Microalbuminuria was detected in 25% of all patients. After age-adjustment and sex-adjustment, both central and peripheral SBP and pulse pressure (PP) (mmHg) were higher in microalbuminurics than in normoalbuminurics [central SBP (cSBP): 130 ± 20 vs. 124 ± 19; peripheral (pSBP): 147 ± 22 vs. 139 ± 20; central pulse pressure (cPP): 52 ± 15 vs. 47 ± 14; peripheral pulse pressure (pPP): 67 ± 16 vs. 62 ± 16, P < 0.05 for all]. Partial correlation coefficients (age-adjusted and sex-adjusted) between blood pressure (BP) and UAE were 0.175 for cSBP, 0.143 for pSBP, 0.124 for cPP (P < 0.05 for all), and 0.092 for pPP (P = 0.117). Neither cBP nor pBP were superior to each other in their association with UAE or with microalbuminuria. Comparisons between cBP and pBP by means of noninferiority tests revealed no differences in the magnitude of correlation coefficients (P = 0.265 for SBP; P = 0.212 for PP), or differences in means between patients with/without microalbuminuria (P = 0.327 for SBP; P = 0.054 for PP).

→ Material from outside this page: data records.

(** * Stockfish search coordination: root moves, limits and the thread pool

    A shallow embedding of [search.h] and [thread.h].  C++ [int] values
    ([Value], [Depth]) and the 64-bit [TimePoint] are integers of [Z]; the
    only arithmetic the embedded code performs on them is comparison, negation
    of a constant and the unsigned 64-bit sum of [ThreadPool::accumulate],
    whose wrap-around is written out.  [std::vector] is [list]. *)

From Stdlib Require Import ZArith Lia.
From stdpp Require Import base decidable relations option list sorting gmap.

Local Open Scope Z_scope.

(* ===================================================================== *)
(** * Part I: the embedding *)
(* ===================================================================== *)

(** ** types.h (taken as a parameter)

    [search.h] includes [types.h] and [position.h] for [Move], [Value],
    [Depth], [Color], [Position] and the constant [VALUE_INFINITE].  [Value]
    and [Depth] are [int]; [Color] indexes the two-element arrays
    [time[COLOR_NB]] and [inc[COLOR_NB]].  The move type (compared with [==]),
    the position type and the constant are parameters. *)

Definition Value := Z.
Definition Depth := Z.
Definition TimePoint := Z.

Inductive Color := WHITE | BLACK.

Class TypesH := {
  Move : Type;
  Move_eq_dec :: EqDecision Move;
  Position : Type;
  VALUE_INFINITE : Value
}.

(** A C++ integer used as a condition: nonzero is true. *)
Definition to_bool (x : Z) : bool := negb (x =? 0).

(** Unsigned 64-bit wrap-around ([uint64_t] arithmetic). *)
Definition wrap64 (z : Z) : Z := z mod 2 ^ 64.

(** ** search.h: RootMove *)

Record RootMove `{TypesH} := mkRootMove {
  score : Value;
  previousScore : Value;
  averageScore : Value;
  uciScore : Value;
  scoreLowerbound : bool;
  scoreUpperbound : bool;
  selDepth : Z;
  tbRank : Z;
  tbScore : Value;
  pv : list Move
}.

Definition RootMoves `{TypesH} := list RootMove.

(** [explicit RootMove(Move m) : pv(1, m) {}] with the default member
    initialisers of lines 98-105.  [tbScore] has no initialiser: the value it
    holds is whatever the storage contained, passed here as [indeterminate]. *)
Definition RootMove_ctor `{TypesH} (indeterminate : Value) (m : Move) : RootMove :=
  {| score := - VALUE_INFINITE;
     previousScore := - VALUE_INFINITE;
     averageScore := - VALUE_INFINITE;
     uciScore := - VALUE_INFINITE;
     scoreLowerbound := false;
     scoreUpperbound := false;
     selDepth := 0;
     tbRank := 0;
     tbScore := indeterminate;
     pv := replicate 1 m |}.

(** [bool operator==(const Move& m) const { return pv[0] == m; }]
    [std::vector::operator[]] is unchecked: on an empty [pv] the access is out
    of bounds and the call has no defined result ([None]). *)
Definition RootMove_eq_Move `{TypesH} (rm : RootMove) (m : Move) : option bool :=
  match pv rm with
  | [] => None
  | m0 :: _ => Some (bool_decide (m0 = m))
  end.

(** [bool operator<(const RootMove& m) const {
       return m.score != score ? m.score < score
                               : m.previousScore < previousScore; }] *)
Definition RootMove_lt `{TypesH} (this m : RootMove) : bool :=
  if negb (score m =? score this)
  then score m <? score this
  else previousScore m <? previousScore this.

(** ** search.h: LimitsType *)

Record LimitsType `{TypesH} := mkLimitsType {
  searchmoves : list Move;
  time : Color -> TimePoint;
  inc : Color -> TimePoint;
  npmsec : TimePoint;
  movetime : TimePoint;
  startTime : TimePoint;
  movestogo : Z;
  depth : Z;
  mate : Z;
  perft : Z;
  infinite : Z;
  nodes : Z
}.

(** [LimitsType()]: the chained assignments of lines 120-122 store zero in
    every field except [startTime]; [searchmoves] is default-constructed
    (empty).  [startTime] keeps whatever the storage held. *)
Definition LimitsType_ctor `{TypesH} (indeterminate : TimePoint) : LimitsType :=
  {| searchmoves := [];
     time := fun _ => 0;
     inc := fun _ => 0;
     npmsec := 0;
     movetime := 0;
     startTime := indeterminate;
     movestogo := 0;
     depth := 0;
     mate := 0;
     perft := 0;
     infinite := 0;
     nodes := 0 |}.

(** [bool use_time_management() const { return time[WHITE] || time[BLACK]; }] *)
Definition use_time_management `{TypesH} (l : LimitsType) : bool :=
  to_bool (time l WHITE) || to_bool (time l BLACK).

(** ** thread.h: Thread and ThreadPool

    A [Thread] is a [Search::Worker] plus its signalling state.  Of the
    worker, the embedding keeps the members the pool reads or assigns: the
    three atomic [uint64_t] counters [nodes], [tbHits] and [bestMoveChanges],
    the limits, the root position and the root move list. *)

Record Thread `{TypesH} := mkThread {
  idx : nat;
  Thread_nodes : Z;
  Thread_tbHits : Z;
  Thread_bestMoveChanges : Z;
  limits : LimitsType;
  rootPos : Position;
  rootMoves : RootMoves;
  searching : bool
}.

Record ThreadPool `{TypesH} := mkThreadPool {
  stop : bool;
  increaseDepth : bool;
  threads : list Thread
}.

(** [uint64_t accumulate(std::atomic<uint64_t> Thread::*member) const]:
    [sum] starts at 0 and every thread's counter is loaded and added to it in
    [uint64_t] arithmetic, in the order of the [threads] vector. *)
Definition accumulate `{TypesH} (member : Thread -> Z) (p : ThreadPool) : Z :=
  fold_left (fun sum th => wrap64 (sum + member th)) (threads p) 0.

Definition nodes_searched `{TypesH} (p : ThreadPool) : Z := accumulate Thread_nodes p.
Definition tb_hits `{TypesH} (p : ThreadPool) : Z := accumulate Thread_tbHits p.

(** The mathematical sum of one counter over the pool. *)
Definition counter_total `{TypesH} (member : Thread -> Z) (p : ThreadPool) : Z :=
  foldr Z.add 0 (member <$> threads p).

(** A counter fits its [uint64_t] storage. *)
Definition is_uint64 (z : Z) : Prop := 0 <= z < 2 ^ 64.

(** ** The parts of the core whose bodies are in search.cpp and thread.cpp

    [search.h] and [thread.h] declare [Worker::search], [Worker::qsearch],
    [ThreadPool::start_thinking] and the idle loop; their bodies are in files
    this development does not have.  The definitions of this section follow
    the specification's description of them. *)

(** The collaborators the core consumes (move generation, the recursive
    search below the root with everything it touches, and the tuning
    constants of the aspiration window). *)
Class Collaborators `{TypesH} := {
  (** legal-move enumeration of the position collaborator *)
  legal_moves : Position -> list Move;
  (** the worker's heuristic tables together with its view of the shared
      transposition table *)
  Tables : Type;
  (** the recursive search of one root move: remaining depth, window and the
      move's rank among the moves tried; it returns the score seen from the
      root and the continuation it found *)
  child_search :
    Tables -> Position -> Move -> Depth -> Value -> Value -> nat ->
    Tables * Value * list Move;
  (** half-width of the first aspiration window and its growth factor *)
  aspiration_delta : Value;
  aspiration_ratio : Value;
  (** the maximum supported search depth *)
  MAX_PLY : Depth
}.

Although cBP is related with UAE, this relationship is not superior to that of office peripheral BP.
中心血压(cBP)可预测心血管事件。关于亚临床器官损伤,尿白蛋白排泄(UAE)与 cBP 的关系尚不清楚。

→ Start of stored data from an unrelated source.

(** The functions as the HTML standard defines them: [btoa] is RFC 4648
    base64 with padding, [atob] the "forgiving-base64 decode" (ASCII
    whitespace is dropped, padding is optional). *)
Module ForgivingBase64.

Definition charCode (c : ascii) : Z := Z.of_N (N_of_ascii c).
Definition fromCharCode (n : Z) : ascii := ascii_of_N (Z.to_N n).

(** The alphabet of RFC 4648, table 1. *)
Definition alphabet (n : Z) : ascii :=
  if n <? 26 then fromCharCode (65 + n)
  else if n <? 52 then fromCharCode (97 + (n - 26))
  else if n <? 62 then fromCharCode (48 + (n - 52))
  else if n =? 62 then "+"%char
  else "/"%char.

Definition index (c : ascii) : option Z :=
  let k := charCode c in
  if (65 <=? k) && (k <=? 90) then Some (k - 65)
  else if (97 <=? k) && (k <=? 122) then Some (k - 71)
  else if (48 <=? k) && (k <=? 57) then Some (k + 4)
  else if k =? 43 then Some 62
  else if k =? 47 then Some 63
  else None.

Definition pad : ascii := "="%char.

Definition is_whitespace (c : ascii) : bool :=
  let k := charCode c in
  (k =? 9) || (k =? 10) || (k =? 12) || (k =? 13) || (k =? 32).

Fixpoint encode (bytes : list Z) : list ascii :=
  match bytes with
  | [] => []
  | [a] => [alphabet (a / 4); alphabet (a mod 4 * 16); pad; pad]
  | [a; b] =>
      [alphabet (a / 4); alphabet (a mod 4 * 16 + b / 16);
       alphabet (b mod 16 * 4); pad]
  | a :: b :: c :: rest =>
      alphabet (a / 4) :: alphabet (a mod 4 * 16 + b / 16)
      :: alphabet (b mod 16 * 4 + c / 64) :: alphabet (c mod 64)
      :: encode rest
  end.

Definition decode1 (c1 c2 : ascii) : option (list Z) :=
  match index c1, index c2 with
  | Some i1, Some i2 => Some [i1 * 4 + i2 / 16]
  | _, _ => None
  end.

Definition decode2 (c1 c2 c3 : ascii) : option (list Z) :=
  match index c1, index c2, index c3 with
  | Some i1, Some i2, Some i3 =>
      Some [i1 * 4 + i2 / 16; i2 mod 16 * 16 + i3 / 4]
  | _, _, _ => None
  end.

Definition decode3 (c1 c2 c3 c4 : ascii) : option (list Z) :=
  match index c1, index c2, index c3, index c4 with
  | Some i1, Some i2, Some i3, Some i4 =>
      Some [i1 * 4 + i2 / 16; i2 mod 16 * 16 + i3 / 4; i3 mod 4 * 64 + i4]
  | _, _, _, _ => None
  end.

(** Four characters give three bytes; a last group of two or three
    characters, padded or not, gives one or two. *)
Fixpoint decode (data : list ascii) : option (list Z) :=
  match data with
  | [] => Some []
  | [_] => None
  | [c1; c2] => decode1 c1 c2
  | [c1; c2; c3] => decode2 c1 c2 c3
  | c1 :: c2 :: c3 :: c4 :: rest =>
      match rest with
      | [] =>
          if Ascii.eqb c4 pad then
            if Ascii.eqb c3 pad then decode1 c1 c2 else decode2 c1 c2 c3
          else decode3 c1 c2 c3 c4
      | _ =>
          match decode3 c1 c2 c3 c4, decode rest with
          | Some group, Some bytes => Some (group ++ bytes)
          | _, _ => None
          end
      end
  end.

Definition btoa (binary : string) : string :=
  string_of_list_ascii
    (encode (map byte.unsigned (list_byte_of_string binary))).

Definition atob (base64 : string) : option string :=
  let data :=
    List.filter (fun c => negb (is_whitespace c)) (list_ascii_of_string base64) in
  match decode data with
  | Some bytes => Some (string_of_list_byte (map byte.of_Z bytes))
  | None => None
  end.

(** Used to check the alphabet: the character of a sextet is read back as
    the sextet, and is neither padding nor whitespace. *)
Definition sextet_ok (n : Z) : bool :=
  match index (alphabet n) with Some m => m =? n | None => false end
  && negb (Ascii.eqb (alphabet n) pad)
  && negb (is_whitespace (alphabet n)).

Definition is_byte (b : Z) : Prop := 0 <= b < 256.

End ForgivingBase64.

(* ===================================================================== *)
(** ** [AudioProcessor]: voice activity detection, playback, PCM16 codec *)
(* ===================================================================== *)

Module AudioProcessor.

(** A [Float32Array], by its elements.  What the code stores in one is
    rounded to a single ([Math.fround]); the decoder's store is written out
    in [int16ToSample]. *)
Definition Float32Array : Type := list number.

(** What the class tells its owner and the audio device. *)
Inductive VADSignal : Type :=
| onSpeechStart
| onSpeechEnd
| onVolumeChange (volume : number).

(** [source.start(startTime)] for a buffer of [duration] seconds, issued
    when the output clock read [currentTime]. *)
Record Scheduled : Type := {
  currentTime : Q;
  startTime : Q;
  duration : Q
}.

(** The mutable fields.  [audioContext], [mediaStream] hold whether the
    object exists; [silenceTimer] holds the time before which the pending
    timeout cannot fire; [currentSource] the source last started. *)
Record t : Type := {
  audioContext : bool;
  mediaStream : bool;
  playbackQueue : list Float32Array;
  isPlaying : bool;
  nextPlayTime : Q;
  currentSource : option Scheduled;
  isSpeaking : bool;
  silenceStartTime : Z;
  silenceTimer : option Z
}.

Definition SILENCE_THRESHOLD : Q := 0.01.
Definition SILENCE_DURATION : Z := 1500.
Definition SPEECH_THRESHOLD : Q := 0.02.
Definition SAMPLE_RATE : Q := 24000.

Definition new : t := {|
  audioContext := false;
  mediaStream := false;
  playbackQueue := [];
  isPlaying := false;
  nextPlayTime := 0;
  currentSource := None;
  isSpeaking := false;
  silenceStartTime := 0;
  silenceTimer := None
|}.

Definition setVAD (speaking : bool) (start : Z) (timer : option Z) (this : t) : t := {|
  audioContext := this.(audioContext);
  mediaStream := this.(mediaStream);
  playbackQueue := this.(playbackQueue);
  isPlaying := this.(isPlaying);
  nextPlayTime := this.(nextPlayTime);
  currentSource := this.(currentSource);
  isSpeaking := speaking;
  silenceStartTime := start;
  silenceTimer := timer
|}.

Definition setPlayback (queue : list Float32Array) (playing : bool) (next : Q)
    (source : option Scheduled) (this : t) : t := {|
  audioContext := this.(audioContext);
  mediaStream := this.(mediaStream);
  playbackQueue := queue;
  isPlaying := playing;
  nextPlayTime := next;
  currentSource := source;
  isSpeaking := this.(isSpeaking);
  silenceStartTime := this.(silenceStartTime);
  silenceTimer := this.(silenceTimer)
|}.

Definition setDevices (context stream : bool) (this : t) : t := {|
  audioContext := context;
  mediaStream := stream;
  playbackQueue := this.(playbackQueue);
  isPlaying := this.(isPlaying);
  nextPlayTime := this.(nextPlayTime);
  currentSource := this.(currentSource);
  isSpeaking := this.(isSpeaking);
  silenceStartTime := this.(silenceStartTime);
  silenceTimer := this.(silenceTimer)
|}.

我们旨在确定 cBP 是否与 UAE 相关,以及这种关系是否强于与外周血压(pBP)的关系。
研究了 324 名高血压患者(61%为男性,年龄 65±10 岁),其中 77%为胰岛素抵抗患者(77%为糖尿病患者;23%为代谢综合征的非糖尿病患者)。测定了诊室 pBP 和 cBP(桡动脉平板血压计)。UAE(白蛋白/肌酐)由三个晨尿样本来平均。分析了 UAE 与 pBP 和 cBP 之间的差异,并分析了 UAE 与微白蛋白尿之间的关系。使用非劣效性检验比较了这种关系(cBP 与 pBP)的强度。
所有患者中有 25%检测到微量白蛋白尿。经过年龄调整和性别调整后,微量白蛋白尿患者的中央和外周收缩压(SBP)和脉压(PP)(mmHg)均高于正常白蛋白尿患者[中央 SBP(cSBP):130±20 vs. 124±19;外周(pSBP):147±22 vs. 139±20;中央脉搏压(cPP):52±15 vs. 47±14;外周脉搏压(pPP):67±16 vs. 62±16,P<0.05)。BP 和 UAE 之间的偏相关系数(年龄和性别调整后)为 cSBP 为 0.175,pSBP 为 0.143,cPP 为 0.124(P<0.05),pPP 为 0.092(P=0.117)。cBP 和 pBP 均与 UAE 或微量白蛋白尿无相关性。通过非劣效性检验比较 cBP 和 pBP,发现相关系数的幅度没有差异(SBP 的 P=0.265;PP 的 P=0.212),或微量白蛋白尿患者和无微量白蛋白尿患者之间的平均值也没有差异(SBP 的 P=0.327;PP 的 P=0.054)。
尽管 cBP 与 UAE 相关,但这种关系并不优于办公室外周血压(pBP)。